Processing post subjects for display

General discussion of development ideas and the approaches taken in the 3.x branch of phpBB. The current feature release of phpBB 3 is 3.3/Proteus.
Forum rules
Please do not post support questions regarding installing, updating, or upgrading phpBB 3.3.x. If you need support for phpBB 3.3.x please visit the 3.3.x Support Forum on phpbb.com.

If you have questions regarding writing extensions please post in Extension Writers Discussion to receive proper guidance from our staff and community.
Post Reply
User avatar
EA117
Registered User
Posts: 21
Joined: Tue Apr 30, 2019 12:54 pm

Processing post subjects for display

Post by EA117 »

In https://tracker.phpbb.com/browse/PHPBB3-16399 and https://tracker.phpbb.com/browse/PHPBB3-15712, phpBB was fixed to correctly store emoji characters when entered as part of a subject line.

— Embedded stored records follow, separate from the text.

(* ===== verification/LfsOpen.v ===== *)
(** Opening and closing files: lfsopen finds or adds the directory's entry and takes
    a free slave; lflclose writes what has changed to the disk and frees it. *)

From S2P Require Import Prelude Types ByteMem Words DevTypes Heap Kernel KInv Sched Semaphore Device.
From S2P Require Import LfsDisk Lfs Lfl LfsRun LfsRep LfsSetup LfsName LfsPos LfsFile UserMem.

(** ** The searches *)

(** A slave in use has the name. *)
Definition opened (d : devstate) (w : list Z) : Prop :=
  ∃ m f, lfltab d !! m = Some f ∧ lfstate f = LF_USED ∧ cname (lfname f) = w.

(** [x] is the first free slave from [i] on. *)
Definition first_free (d : devstate) (i x : Z) : Prop :=
  i ≤ x < Nlfl ∧ (∃ f, lfltab d !! x = Some f ∧ lfstate f = LF_FREE) ∧
  ∀ y f, i ≤ y < x → lfltab d !! y = Some f → lfstate f = LF_USED.

Definition none_free (d : devstate) (i : Z) : Prop :=
  ∀ y f, i ≤ y < Nlfl → lfltab d !! y = Some f → lfstate f = LF_USED.

Lemma find_slave_spec OP s name w n : ∀ i lfnext,
  names_ok (dev s) OP → string_at (hp s) name w → (length w < 16)%nat → 0 ≤ i → i + Z.of_nat n = Nlfl →
  ∃ r, find_slave n name i lfnext s = Done r s ∧
    match r with
    | None => opened (dev s) w
    | Some x =>
      (∀ y f, i ≤ y < Nlfl → lfltab (dev s) !! y = Some f → lfstate f = LF_USED → cname (lfname f) ≠ w) ∧
      if bool_decide (lfnext = SYSERR) then first_free (dev s) i x ∨ (x = SYSERR ∧ none_free (dev s) i)
      else x = lfnext
    end.
Proof.
  induction n as [|n IH]; intros i lfnext HN Hw Hlen Hi Hn; cbn [find_slave].
  { exists (Some lfnext). split; [done|]. split; [intros; lia|]. case_bool_decide; [|done].
    right. split; [done|]. intros y f Hy. lia. }
  destruct (proj2 (nm_slaves _ _ HN i) ltac:(lia)) as [f Hf]. destruct (nm_len _ _ HN i f Hf) as [Hl _].
  assert (∀ y, i ≤ y < Nlfl → y = i ∨ i + 1 ≤ y < Nlfl) as Hsplit by lia.
  kred. rewrite (getlfl_done i f s Hf). kred. case_bool_decide as Hst; kred.
  - destruct (IH (i + 1) (if bool_decide (lfnext = SYSERR) then i else lfnext) HN Hw Hlen ltac:(lia) ltac:(lia)) as (r & E & Hr).
    exists r. split; [exact E|]. destruct r as [x|]; [|done]. destruct Hr as [Hno Hr]. split.
    { intros y g Hy Hg Hu. destruct (Hsplit y Hy) as [->|Hy']; [congruence|by eapply Hno]. }
    destruct (decide (lfnext = SYSERR)) as [->|Hnx].
    + change (bool_decide (SYSERR = SYSERR)) with true in *. cbv iota in Hr.
      rewrite bool_decide_eq_false_2 in Hr by (unfold SYSERR; lia). subst x. left. split; [lia|].
      split; [by exists f|]. intros; lia.
    + rewrite !(bool_decide_eq_false_2 (lfnext = SYSERR)) in * by done. done.
  - assert (lfstate f = LF_USED) as Hu by (destruct (lfstate f); done).
    kred. rewrite (name_is_spec 16 s name w 0) by (done || lia || by apply rest_start). kred.
    case_bool_decide as Hsame; [exists None; split; [by kred|by exists i, f]|].
    destruct (IH (i + 1) lfnext HN Hw Hlen ltac:(lia) ltac:(lia)) as (r & E & Hr).
    exists r. split; [exact E|]. destruct r as [x|]; [|done]. destruct Hr as [Hno Hr]. split.
    { intros y g Hy Hg Hgu. destruct (Hsplit y Hy) as [->|Hy']; [congruence|by eapply Hno]. }
    case_bool_decide; [|done]. destruct Hr as [(Hx & Hxf & Hxu)|[-> Hr]].
    + left. split; [lia|]. split; [done|]. intros y g Hy Hg.
      destruct (decide (y = i)) as [->|]; [congruence|]. eapply Hxu; [|done]. lia.
    + right. split; [done|]. intros y g Hy Hg. destruct (Hsplit y Hy) as [->|Hy']; [congruence|by eapply Hr].
Qed.

(** [j] is the entry with the name. *)
Definition named (d : devstate) (w : list Z) (j : Z) : Prop :=
  0 ≤ j < lfd_nfiles (lf_dir (Lf_data d)) ∧ ∃ ld, entry d j = Some ld ∧ cname (ld_name ld) = w.

Lemma find_file_spec s name w n : ∀ i,
  lfdir_wf (lf_dir (Lf_data (dev s))) → string_at (hp s) name w → (length w < 16)%nat → 0 ≤ i →
  i + Z.of_nat n = lfd_nfiles (lf_dir (Lf_data (dev s))) → lfd_nfiles (lf_dir (Lf_data (dev s))) ≤ 20 →
  ∃ r, find_file n name i s = Done r s ∧
    match r with
    | None => ∀ j, i ≤ j → ¬ named (dev s) w j
    | Some j => named (dev s) w j
    end.
Proof.
  induction n as [|n IH]; intros i Hwf Hw Hlen Hi Hn Hmax; cbn [find_file].
  { exists None. split; [done|]. intros j Hj [? _]. lia. }
  destruct (lookup_lt_is_Some_2 (lfd_files (lf_dir (Lf_data (dev s)))) (Z.to_nat i)) as [ld Hld].
  { rewrite (dw_len _ Hwf). lia. }
  assert (length (ld_name ld) = 16%nat) as Hl16 by apply (Forall_lookup_1 _ _ _ _ (dw_files _ Hwf) Hld).
  kred. rewrite (getent_done i ld s Hi Hld). kred.
  rewrite (name_is_spec 16 s name w 0) by (done || lia || by apply rest_start). kred.
  case_bool_decide as Hsame; [exists (Some i); split; [by kred|]; split; [lia|by exists ld]|].
  destruct (IH (i + 1) Hwf Hw Hlen ltac:(lia) ltac:(lia) Hmax) as (r & E & Hr). exists r. split; [exact E|].
  destruct r as [j|]; [done|]. intros j Hj. destruct (decide (j = i)) as [->|]; [|apply Hr; lia].
  intros (_ & ld' & Hld' & Hnm). unfold entry in Hld'. congruence.
Qed.

Section open.
Context (ns : Z).

(** ** The slaves of the open files *)

(** Only slaves change, and which files are open. *)
Lemma fs_slaves d T F OP OP' FI FD :
  fs_rep ns d F OP FI FD →
  (∀ j fl ld, F !! j = Some fl → entry d j = Some ld → file_at (Ram d) ld (open_cb d OP j) fl →
    file_at (Ram d) ld (open_cb (set_lfltab T d) OP' j) fl) →
  (∀ j m, OP' !! j = Some m → ∃ f fl, T !! m = Some f ∧ F !! j = Some fl ∧ cb_ok (Ram d) f fl j) →
  (∀ m f, T !! m = Some f → lfstate f = LF_USED → ∃ j, OP' !! j = Some m) →
  fs_rep ns (set_lfltab T d) F OP' FI FD.
Proof.
  intros Hr Hat Hop Hsl. split; try apply Hr; try done. intros j fl Hj.
  destruct (fr_files _ _ _ _ _ _ Hr j fl Hj) as (ld & Hld & Hfile). exists ld. split; [done|]. by apply Hat.
Qed.

(** A slave of no file, with no block in memory, has the file as it is on the disk. *)
Lemma file_at_fresh R ld f fl :
  (∀ n, n ∈ fl_ibs fl → n ≠ lfinum f) → (∀ n, n ∈ fl_dbs fl → n ≠ lfdnum f) →
  file_at R ld None fl → file_at R ld (Some f) fl.
Proof.
  intros Hi Hd [A1 A2 A3 A4 A5 A6 A7]. split; try done.
  - intros k n Hk. rewrite <-(A3 k n Hk). cbn. rewrite bool_decide_eq_false_2; [done|].
    intros E. eapply (Hi n); [by eapply list_elem_of_lookup_2|done].
  - intros i n Hn. apply (block_holds_eq _ _ (db_eff R None n)); [|by apply A4]. cbn.
    rewrite bool_decide_eq_false_2; [done|]. intros E. eapply (Hd n); [by eapply list_elem_of_lookup_2|done].
Qed.

Lemma fs_open d F OP FI FD j m fl f mbits nm :
  fs_rep ns d F OP FI FD → F !! j = Some fl → OP !! j = None → lfltab d !! m = Some f → lfstate f = LF_FREE →
  length (lfdblock f) = 512%nat →
  fs_rep ns (set_lfltab (<[m := open_slave j mbits nm f]> (lfltab d)) d) F (<[j := m]> OP) FI FD.
Proof.
  intros Hr Hfl Hop Hf Hfree Hlen. pose proof (fr_ns _ _ _ _ _ _ Hr) as Hns.
  assert (∀ i x, OP !! i = Some x → x ≠ m) as Hne.
  { intros i x Hi ->. destruct (fr_open _ _ _ _ _ _ Hr _ _ Hi) as (g & gl & Hg & _ & Hok).
    pose proof (cb_used _ _ _ _ Hok). congruence. }
  pose proof (fs_file_range _ _ _ _ _ _ _ _ Hr Hfl) as Hj.
  apply (fs_slaves _ _ _ OP); [done|..].
  - intros i gl ld Hi Hld Hat. unfold open_cb. cbn. destruct (decide (i = j)) as [->|Hij].
    + rewrite lookup_insert_eq. cbn. rewrite lookup_insert_eq. assert (gl = fl) as -> by congruence.
      unfold open_cb in Hat. rewrite Hop in Hat. apply file_at_fresh; [| |exact Hat]; intros n Hn; cbn.
      * assert (0 ≤ n < 7 * ns); [|unfold LF_INULL; lia].
        apply (fr_iarea _ _ _ _ _ _ Hr j). by rewrite (ilists_file F FI j fl ltac:(lia) Hfl).
      * assert (ns < n < RM_BLKS); [|unfold LF_DNULL; lia].
        apply (fr_darea _ _ _ _ _ _ Hr j). by rewrite (dlists_file F FD j fl ltac:(lia) Hfl).
    + rewrite lookup_insert_ne by done. unfold open_cb in Hat. destruct (OP !! i) as [x|] eqn:Hx; [|done].
      cbn. rewrite lookup_insert_ne by (intros ->; by eapply Hne). done.
  - intros i x. rewrite lookup_insert. case_decide as E.
    + subst i. intros [= <-]. exists (open_slave j mbits nm f), fl. rewrite lookup_insert_eq. split_and!; [done..|].
      assert (∀ n, n ∈ fl_ibs fl → 0 ≤ n) as Hge.
      { intros n Hn. apply (fr_iarea _ _ _ _ _ _ Hr j). by rewrite (ilists_file F FI j fl ltac:(lia) Hfl). }
      assert (∀ n, n ∈ fl_dbs fl → ns < n) as Hgd.
      { intros n Hn. apply (fr_darea _ _ _ _ _ _ Hr j). by rewrite (dlists_file F FD j fl ltac:(lia) Hfl). }
      split; cbn; try done; try (by left).
      * intros _ Hin%Hge. unfold LF_INULL in Hin. lia.
      * intros _ i Hin%list_elem_of_lookup_2%Hgd. unfold LF_DNULL in Hin. lia.
      * lia.
    + intros Hi. destruct (fr_open _ _ _ _ _ _ Hr _ _ Hi) as (g & gl & Hg & Hgl & Hok). exists g, gl.
      rewrite lookup_insert_ne by (intros <-; by eapply Hne). done.
  - intros x g. rewrite lookup_insert. case_decide as E.
    + subst x. intros _ _. exists j. apply lookup_insert_eq.
    + intros Hg Hu. destruct (fr_slaves _ _ _ _ _ _ Hr x g Hg Hu) as [i Hi]. exists i.
      rewrite lookup_insert_ne; [done|congruence].
Qed.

What comes to mind for being either the logical or necessary design needed for "taking the next step"? For giving these emoji characters the same treatment for display as we would when the exact same characters are entered into a message body. Specifically, the Twemoji treatment that text-formatter currently applies to them. So that the emojis look the same, when used in the subject line and message body of the same message:

subject.png

This of course is just an example of a display on Chrome in Windows 10. Exactly how the subject line renders, and how different / how much the same / how noticeable the behavior is, will vary from platform to platform and browser to browser and character to character. The point of the screen shot is just to show "not the same, and platform dependent" versus "the same, and controlled by phpBB".
  • There is no intention to store anything different for post subjects in the database.

    The actual stored subject will remain the UTF-8 string of characters entered. i.e. We would not "parse the subject line, and now store the parsed subject line" as could be said of message bodies. Anything currently dealing with the subject lines stored in SQL would remain exactly as it is today.
    • What seems logical to me is that the emoji handling would be done in a way similar to how censor_text() is currently being employed today.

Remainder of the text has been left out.